# DIRECTIONS FOR THIS TASK:
Only one span of the listing below should come back. It runs from the line with "do _ <- modify" through the line with "Definition authorizationEnvelopeDigest (envelope", and each of its lines must be reproduced exactly.

# TASK INPUTS:

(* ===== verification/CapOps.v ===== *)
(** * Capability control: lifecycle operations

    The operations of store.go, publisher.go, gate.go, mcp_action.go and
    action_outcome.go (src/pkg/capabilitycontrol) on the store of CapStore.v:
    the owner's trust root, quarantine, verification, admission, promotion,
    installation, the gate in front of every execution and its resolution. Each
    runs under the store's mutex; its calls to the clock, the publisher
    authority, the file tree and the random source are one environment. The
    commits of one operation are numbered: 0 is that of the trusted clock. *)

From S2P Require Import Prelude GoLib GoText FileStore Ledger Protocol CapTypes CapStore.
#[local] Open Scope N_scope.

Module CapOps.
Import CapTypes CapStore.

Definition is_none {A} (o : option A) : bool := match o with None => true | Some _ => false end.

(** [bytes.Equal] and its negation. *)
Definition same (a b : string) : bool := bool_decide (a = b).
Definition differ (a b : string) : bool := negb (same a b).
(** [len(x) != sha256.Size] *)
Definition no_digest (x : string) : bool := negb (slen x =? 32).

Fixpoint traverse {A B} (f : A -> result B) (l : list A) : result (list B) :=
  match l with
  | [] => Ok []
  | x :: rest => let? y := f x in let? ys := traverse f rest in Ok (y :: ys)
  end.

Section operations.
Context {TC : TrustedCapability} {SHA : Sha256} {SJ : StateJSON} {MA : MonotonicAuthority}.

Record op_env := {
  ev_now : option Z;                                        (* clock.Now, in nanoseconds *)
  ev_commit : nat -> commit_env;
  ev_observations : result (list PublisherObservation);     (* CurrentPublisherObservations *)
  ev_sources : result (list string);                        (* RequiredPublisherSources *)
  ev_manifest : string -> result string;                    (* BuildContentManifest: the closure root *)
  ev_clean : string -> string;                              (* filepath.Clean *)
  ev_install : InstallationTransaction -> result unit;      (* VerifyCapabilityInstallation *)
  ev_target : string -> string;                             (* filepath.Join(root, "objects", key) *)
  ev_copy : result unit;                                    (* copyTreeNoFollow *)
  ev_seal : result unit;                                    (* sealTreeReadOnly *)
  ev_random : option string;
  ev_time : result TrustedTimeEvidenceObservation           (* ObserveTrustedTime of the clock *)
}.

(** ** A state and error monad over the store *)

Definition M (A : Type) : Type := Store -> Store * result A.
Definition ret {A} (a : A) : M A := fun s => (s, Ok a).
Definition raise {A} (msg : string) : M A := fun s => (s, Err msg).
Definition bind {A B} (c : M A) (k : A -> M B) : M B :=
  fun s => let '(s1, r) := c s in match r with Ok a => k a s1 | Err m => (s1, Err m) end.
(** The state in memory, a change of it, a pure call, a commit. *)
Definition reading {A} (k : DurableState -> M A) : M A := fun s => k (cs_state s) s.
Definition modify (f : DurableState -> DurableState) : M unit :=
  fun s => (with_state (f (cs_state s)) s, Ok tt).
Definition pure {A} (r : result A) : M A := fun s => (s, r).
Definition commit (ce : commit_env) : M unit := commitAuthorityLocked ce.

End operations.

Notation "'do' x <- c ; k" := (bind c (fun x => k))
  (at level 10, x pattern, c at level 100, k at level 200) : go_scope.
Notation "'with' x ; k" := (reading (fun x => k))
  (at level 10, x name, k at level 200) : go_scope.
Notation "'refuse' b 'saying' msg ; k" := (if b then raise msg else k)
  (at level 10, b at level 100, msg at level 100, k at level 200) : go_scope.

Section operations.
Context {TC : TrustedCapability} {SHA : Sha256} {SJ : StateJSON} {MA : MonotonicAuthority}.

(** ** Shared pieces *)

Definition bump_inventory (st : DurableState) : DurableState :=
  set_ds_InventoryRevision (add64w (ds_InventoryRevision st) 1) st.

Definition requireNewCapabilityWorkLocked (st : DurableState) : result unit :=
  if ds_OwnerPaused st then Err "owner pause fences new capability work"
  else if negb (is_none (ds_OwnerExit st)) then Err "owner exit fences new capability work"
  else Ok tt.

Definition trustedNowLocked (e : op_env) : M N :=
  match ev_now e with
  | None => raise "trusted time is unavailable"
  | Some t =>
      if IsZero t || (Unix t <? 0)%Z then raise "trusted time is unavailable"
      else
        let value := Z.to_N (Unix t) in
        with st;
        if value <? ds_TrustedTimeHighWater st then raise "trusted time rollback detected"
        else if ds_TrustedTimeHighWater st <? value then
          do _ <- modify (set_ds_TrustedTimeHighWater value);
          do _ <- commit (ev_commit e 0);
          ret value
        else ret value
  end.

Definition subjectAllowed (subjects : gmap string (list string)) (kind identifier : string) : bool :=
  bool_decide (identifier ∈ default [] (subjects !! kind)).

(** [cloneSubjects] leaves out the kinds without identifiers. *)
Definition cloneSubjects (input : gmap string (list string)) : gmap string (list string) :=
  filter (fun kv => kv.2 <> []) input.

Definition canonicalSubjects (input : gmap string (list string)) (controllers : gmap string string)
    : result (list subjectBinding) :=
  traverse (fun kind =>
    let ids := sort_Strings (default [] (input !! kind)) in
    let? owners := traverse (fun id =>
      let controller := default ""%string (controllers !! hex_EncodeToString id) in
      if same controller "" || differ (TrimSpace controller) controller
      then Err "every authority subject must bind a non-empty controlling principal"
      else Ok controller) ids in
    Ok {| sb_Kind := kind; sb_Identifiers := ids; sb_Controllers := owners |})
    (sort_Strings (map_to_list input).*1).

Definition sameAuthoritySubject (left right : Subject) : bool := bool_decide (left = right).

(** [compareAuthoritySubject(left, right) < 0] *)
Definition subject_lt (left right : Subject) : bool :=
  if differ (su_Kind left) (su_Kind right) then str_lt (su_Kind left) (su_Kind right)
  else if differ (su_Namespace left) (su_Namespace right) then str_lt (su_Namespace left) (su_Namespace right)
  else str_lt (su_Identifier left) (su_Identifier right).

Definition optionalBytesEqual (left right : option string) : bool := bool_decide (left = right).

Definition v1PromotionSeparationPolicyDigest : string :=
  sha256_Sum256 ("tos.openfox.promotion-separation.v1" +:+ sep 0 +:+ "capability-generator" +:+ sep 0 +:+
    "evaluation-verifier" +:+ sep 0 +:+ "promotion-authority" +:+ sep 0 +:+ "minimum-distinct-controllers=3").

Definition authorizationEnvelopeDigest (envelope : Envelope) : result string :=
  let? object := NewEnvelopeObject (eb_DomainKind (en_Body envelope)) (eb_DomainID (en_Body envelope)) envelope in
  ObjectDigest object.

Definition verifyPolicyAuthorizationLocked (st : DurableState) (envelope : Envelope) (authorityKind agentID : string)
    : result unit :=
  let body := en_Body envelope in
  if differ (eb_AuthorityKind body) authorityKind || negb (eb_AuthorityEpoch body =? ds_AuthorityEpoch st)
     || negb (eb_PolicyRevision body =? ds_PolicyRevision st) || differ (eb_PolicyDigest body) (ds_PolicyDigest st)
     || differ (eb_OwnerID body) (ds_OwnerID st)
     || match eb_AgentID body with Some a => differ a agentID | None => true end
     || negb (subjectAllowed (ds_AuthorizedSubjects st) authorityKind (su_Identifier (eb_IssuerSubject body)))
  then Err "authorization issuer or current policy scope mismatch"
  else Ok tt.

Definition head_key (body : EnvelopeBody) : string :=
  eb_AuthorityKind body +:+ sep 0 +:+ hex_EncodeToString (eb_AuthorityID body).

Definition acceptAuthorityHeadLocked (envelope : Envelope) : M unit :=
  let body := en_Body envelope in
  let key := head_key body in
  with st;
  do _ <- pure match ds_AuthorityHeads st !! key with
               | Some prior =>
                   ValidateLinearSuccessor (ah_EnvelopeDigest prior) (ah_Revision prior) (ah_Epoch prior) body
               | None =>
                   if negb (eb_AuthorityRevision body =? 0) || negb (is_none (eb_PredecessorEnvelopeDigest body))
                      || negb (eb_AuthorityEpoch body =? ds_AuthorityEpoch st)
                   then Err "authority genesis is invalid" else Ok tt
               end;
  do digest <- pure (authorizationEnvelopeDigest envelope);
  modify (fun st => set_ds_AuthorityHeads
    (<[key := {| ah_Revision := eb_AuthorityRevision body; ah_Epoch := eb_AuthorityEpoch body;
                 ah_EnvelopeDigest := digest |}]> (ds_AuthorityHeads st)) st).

# WRITTEN ANSWER:
          do _ <- modify (set_ds_TrustedTimeHighWater value);
          do _ <- commit (ev_commit e 0);
          ret value
        else ret value
  end.

Definition subjectAllowed (subjects : gmap string (list string)) (kind identifier : string) : bool :=
  bool_decide (identifier ∈ default [] (subjects !! kind)).

(** [cloneSubjects] leaves out the kinds without identifiers. *)
Definition cloneSubjects (input : gmap string (list string)) : gmap string (list string) :=
  filter (fun kv => kv.2 <> []) input.

Definition canonicalSubjects (input : gmap string (list string)) (controllers : gmap string string)
    : result (list subjectBinding) :=
  traverse (fun kind =>
    let ids := sort_Strings (default [] (input !! kind)) in
    let? owners := traverse (fun id =>
      let controller := default ""%string (controllers !! hex_EncodeToString id) in
      if same controller "" || differ (TrimSpace controller) controller
      then Err "every authority subject must bind a non-empty controlling principal"
      else Ok controller) ids in
    Ok {| sb_Kind := kind; sb_Identifiers := ids; sb_Controllers := owners |})
    (sort_Strings (map_to_list input).*1).

Definition sameAuthoritySubject (left right : Subject) : bool := bool_decide (left = right).

(** [compareAuthoritySubject(left, right) < 0] *)
Definition subject_lt (left right : Subject) : bool :=
  if differ (su_Kind left) (su_Kind right) then str_lt (su_Kind left) (su_Kind right)
  else if differ (su_Namespace left) (su_Namespace right) then str_lt (su_Namespace left) (su_Namespace right)
  else str_lt (su_Identifier left) (su_Identifier right).

Definition optionalBytesEqual (left right : option string) : bool := bool_decide (left = right).

Definition v1PromotionSeparationPolicyDigest : string :=
  sha256_Sum256 ("tos.openfox.promotion-separation.v1" +:+ sep 0 +:+ "capability-generator" +:+ sep 0 +:+
    "evaluation-verifier" +:+ sep 0 +:+ "promotion-authority" +:+ sep 0 +:+ "minimum-distinct-controllers=3").

Definition authorizationEnvelopeDigest (envelope : Envelope) : result string :=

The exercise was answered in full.